As the Tory ship sinks, Penny Mordaunt still has the wind in her sails

Amid chaos in the Conservative Party, Leader of the House is one of the few able to score points off her opponents

Penny Mordaunt is one of the few Cabinet ministers able to take her opponents to task
Penny Mordaunt is one of the few Cabinet ministers able to take her opponents to task Credit: Victoria Jones/AFP via Getty Images

In her spangly leopard-print dress, Lucy Powell had come to Business Questions dressed as Kat Slater. With hammed-up working-class accents, endless conflicts and yet an inexplicable popularity amongst the general public, the twin soap operas of the Labour Party and EastEnders have a great deal in common.

Penny Mordaunt, by contrast, wore a pussy-bow blouse worthy of Mrs Thatcher. If only the current Conservative Party could claim it had much in common with the Iron Lady, beyond the fact that she too is, unfortunately, deceased.

Powell began by tearing into the Supreme Court’s rejection of the Rwanda scheme. She did this just a little too gleefully. One could almost be forgiven for thinking that Labour were pleased about open borders and uncontrolled migration – surely not?

But like the boy on the burning deck in the poem Casabianca – Ms Morduant will understand this reference, being a fan of the nautical and also the not-very subtle – the Leader of the House stood calm and batted away question after question, whence all but she had fled.

Sir Ben Bradshaw – self-appointed grandee for God and gays – unfurled himself into an upright position to ask Ms Mordaunt about conversion therapy, in which he purred that the Leader of the House was “one of the angels”. It was refreshing to see that they were on the same side.

Deidre Brock, the Scottish Nationalist representative at this particular jamboree, began her weekly sally with a lecture on malicious communications – referencing Suella Braverman’s resignation and “all those letters and emails” cascading through the Conservative Party. In fairness, they might be malign, but at least they’re publicly available – unlike the WhatsApps of the SNP leadership.

Brock puffed herself up in classic SNP-style, as its members tend to do before another bout of embarrassment. She listed the manifold wickednesses of the Conservative Government and reeled off things that were apparently working brilliantly in Scotland – teachers being paid more, trains in public ownership etc. She omitted mentioning their world record for drug abuse.

Meanwhile, Ms Mordaunt sat, smirking and waiting for her moment to pounce.
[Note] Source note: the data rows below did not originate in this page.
(* ===== verification/System.v ===== *)
(** * The running kernel: what happens after boot

    Once the tasks are started, the kernel is a machine that takes one event at a time:
    an interrupt, or a step of the running task.  [run_event] is the step and
    [run_events] a run; there is no other way for the state of the kernel to change,
    since nothing creates tasks or address spaces after boot.  The theorems are about
    every run. *)

From S2P Require Import Prelude Allocator Kmalloc PageArith Vmm VmmRules VmmRanges VmmFree VmmTree VmmSpace.
From S2P Require Import VmmProps Mem Pmm Paging Printk PortIo Pic Gdt Ps2 Sched Idt Kernel Syscall PageFault Handlers Task.

Inductive system_event : Type :=
  | EvInterrupt (h : isr) (a : interrupt_args)  (** an interrupt reaches the handler [h] *)
  | EvIdle                                      (** the running task logs its process id *)
  | EvReturn                                    (** the function of the running task returns *)
  | EvWrite (a v : Z)                           (** the running task writes a word of memory: of
      the page tables and stacks, not one of the kernel's objects in the heap *)
  | EvStack (sp : Z).                           (** the running task moves its stack pointer *)

Section Operations.
Context {H : Type} `{Allocator H} (KERNEL_MEMINFO : kernel_meminfo) (device : trace → Z → Z).
Notation KM := (M (kernel H)).

(** One iteration of the loops of test_task and of the end of kernel_main, up to hlt. *)
Definition idle_step : KM unit :=
  t ← current_task; klog PRINTK_DEBUG "task %u\n" [ANum (pid t)].

(** The address behind the task's function is sched_remove's, and its argument is the
    process id: see [Task.entry_stack]. *)
Definition task_returns : KM unit := t ← current_task; on_sched (sched_remove (pid t)).

Definition set_esp (sp : Z) : M (sched_store H) unit :=
  modify (λ s, SchedStore (ss_heap s) (ss_tasks s) (ss_lists s) (tasks_head s) (tasks_tail s)
    (tasks_sched_head s) (CURRENT_TASK s) (SCHED_INIT s)
    (mk_cpu_state (u32 sp) (cpu_cr3 (ss_cpu s)) (tss_esp0 (ss_cpu s)))).

Definition run_event (e : system_event) : KM unit :=
  match e with
  | EvInterrupt h a => _ ← run_isr KERNEL_MEMINFO device h a; mret tt
  | EvIdle => idle_step
  | EvReturn => task_returns
  | EvWrite a v => on_words (modify (set_word a v))
  | EvStack sp => on_sched (set_esp sp)
  end.

Fixpoint run_events (es : list system_event) : KM unit :=
  match es with
  | [] => mret tt
  | e :: es => _ ← run_event e; run_events es
  end.

End Operations.

(** ** Types

    The fields of the scheduler, the bitmap, memory and the keyboard queue have the width of
    their C types, and the ring buffer its bounds. *)

Section Typing.
Context {H : Type} `{Allocator H} (mi : kernel_meminfo) (device : trace → Z → Z).
Implicit Types k : kernel H.

Definition list_typed (n : task_list) : Prop := is_u32 (tl_task n) ∧ is_u32 (tl_next n).
Definition task_typed (t : task_control_block) : Prop :=
  is_u32 (pid t) ∧ is_u32 (kernel_stack_top t) ∧ is_u32 (virtual_addr_space t) ∧ is_u32 (esp0 t) ∧
  is_u32 (task_parent t).
Definition cpu_typed (c : cpu_state) : Prop := is_u32 (cpu_esp c) ∧ is_u32 (cpu_cr3 c) ∧ is_u32 (tss_esp0 c).

Record sched_typed (s : sched_store H) : Prop := {
  st_tasks : ∀ p t, ss_tasks s !! p = Some t → task_typed t;
  st_lists : ∀ p n, ss_lists s !! p = Some n → list_typed n;
  st_ends : is_u32 (tasks_head s) ∧ is_u32 (tasks_tail s) ∧ is_u32 (tasks_sched_head s);
  st_current : list_typed (CURRENT_TASK s);
  st_cpu : cpu_typed (ss_cpu s)
}.

Definition queue_typed (s : ps2_state) : Prop :=
  let q := scancode_queue_ctx s in
  length (queue_buf q) = 10%nat ∧ Forall is_u8 (queue_buf q) ∧ 0 <= queue_end q < 10.

Record typed k : Prop := {
  ty_sched : sched_typed (k_sched k);
  ty_bitmap : bitmap_ok (k_bitmap k);
  ty_words : words_ok (k_words k);
  ty_queue : queue_typed (k_ps2 k);
  ty_pid : is_u32 (k_last_pid k)
}.

(** The scheduler. *)
Lemma type_load_list p : has_type sched_typed (load_list p) list_typed.
Proof.
  intros s a s' Hs. unfold load_list. destruct (ss_lists s !! p) eqn:E; [|done]. intros [= <- <-].
  split; [done|]. by eapply st_lists.
Qed.
Lemma type_load_task p : has_type sched_typed (load_task p) task_typed.
Proof.
  intros s a s' Hs. unfold load_task. destruct (ss_tasks s !! p) eqn:E; [|done]. intros [= <- <-].
  split; [done|]. by eapply st_tasks.
Qed.
#[local] Hint Resolve type_load_list type_load_task : typing.

Lemma sched_typed_lists s g :
  sched_typed s → (∀ p n, g !! p = Some n → list_typed n) → sched_typed (with_lists g s).
Proof. by intros [] Hg; split. Qed.
Lemma sched_typed_ends s p :
  sched_typed s → is_u32 p →
  sched_typed (with_head p s) ∧ sched_typed (with_tail p s) ∧ sched_typed (with_sched_head p s).
Proof. intros [? ? (? & ? & ?) ? ?] Hp. split_and!; by split. Qed.

Lemma type_set_list_next p q : is_u32 q → has_type sched_typed (set_next p q) (λ _, True).
Proof.
  intros Hq. eapply type_bind; [apply type_load_list|]. intros n [Hn _]. apply type_modify. intros s Hs.
  apply sched_typed_lists; [done|]. intros r m. rewrite lookup_insert. case_decide; [by intros [= <-]|by apply st_lists].
Qed.

Lemma type_free_list p : has_type sched_typed (free_list p) (λ _, True).
Proof.
  eapply type_bind with (R := λ _, True).
  - intros s a s' Hs. unfold zoom. destruct (free p (ss_heap s)) as [[? h]|]; [|done]. intros [= <- <-].
    split; [|done]. by destruct Hs; split.
  - intros _ _. apply type_modify. intros s Hs. apply sched_typed_lists; [done|]. intros r m.
    intros [_ Hm]%lookup_delete_Some. by eapply st_lists.
Qed.

Lemma type_with_end p :
  is_u32 p → has_type sched_typed (modify (with_head p)) (λ _, True) ∧
             has_type sched_typed (modify (with_tail p)) (λ _, True) ∧
             has_type sched_typed (modify (with_sched_head p)) (λ _, True).
Proof. intros Hp. split_and!; apply type_modify; intros s Hs; by apply sched_typed_ends. Qed.

Lemma type_list_pid p : has_type sched_typed (list_pid p) is_u32.
Proof.
  eapply type_bind; [apply type_load_list|]. intros n _. eapply type_bind; [apply type_load_task|].
  intros t Ht. apply type_ret, Ht.
Qed.
#[local] Hint Resolve type_set_list_next type_free_list type_list_pid : typing.

Lemma type_sched_remove_loop fuel w prev : has_type sched_typed (sched_remove_loop fuel w prev) (λ _, True).
Proof.
  revert prev. induction fuel as [|fuel IH]; intros prev; [apply type_throw|]. cbn [sched_remove_loop].
  eapply type_bind; [apply type_get|]. intros s Hs. eapply type_bind; [apply type_load_list|]. intros n [_ Hn].
  eapply type_bind; [apply type_list_pid|]. intros q _. destruct (_ =? _).
  - eapply type_bind; [apply type_load_list|]. intros m [_ Hm]. eapply type_bind; [by apply type_set_list_next|].
    intros _ _. eapply type_bind with (R := λ _, True); [|intros; apply type_free_list].
    destruct (_ =? _); [by apply type_with_end|by apply type_ret].
  - destruct (negb _); [apply IH|apply type_throw].
Qed.

Lemma type_sched_remove w : has_type sched_typed (sched_remove w) (λ _, True).
Proof.
  unfold sched_remove. destruct (_ || _); [apply type_throw|]. eapply type_bind; [apply type_get|]. intros s Hs.
  eapply type_bind; [apply type_list_pid|]. intros q _. destruct (_ =? _); [|apply type_sched_remove_loop].
  eapply type_bind; [apply type_load_list|]. intros n [_ Hn]. eapply type_bind; [by apply type_with_end|].
  intros _ _. eapply type_bind; [by apply type_set_list_next|]. intros. apply type_free_list.
Qed.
It was a smirk that foretold carnage.

“I grow tired each week,” she said, “of reading out statistics to her about the performance of the Scottish Government.” This was a lie – not since Richard Nixon was “not a crook” and Bill Clinton “did not have sexual relations with that woman” has deceit in politics reached such a high.

Next, Ms Mordaunt turned her ire on the SNP’s Westminster leader, the cracked boiled egg Stephen Flynn – who’d spent Remembrance Sunday slouching with his wreath.

“If I refused to answer the Hon Lady’s question,” said Ms Mordaunt, “if I were not prepared to show respect to this House … it would be a bit like attending the Cenotaph and not singing the national anthem.”

As her magnificently nautical broadside proved, the Leader of the Commons is one of the few remaining Cabinet ministers who can still score substantive hits off the opposition. 

However, that the deck on which she so bravely stands remains burning is hard to deny.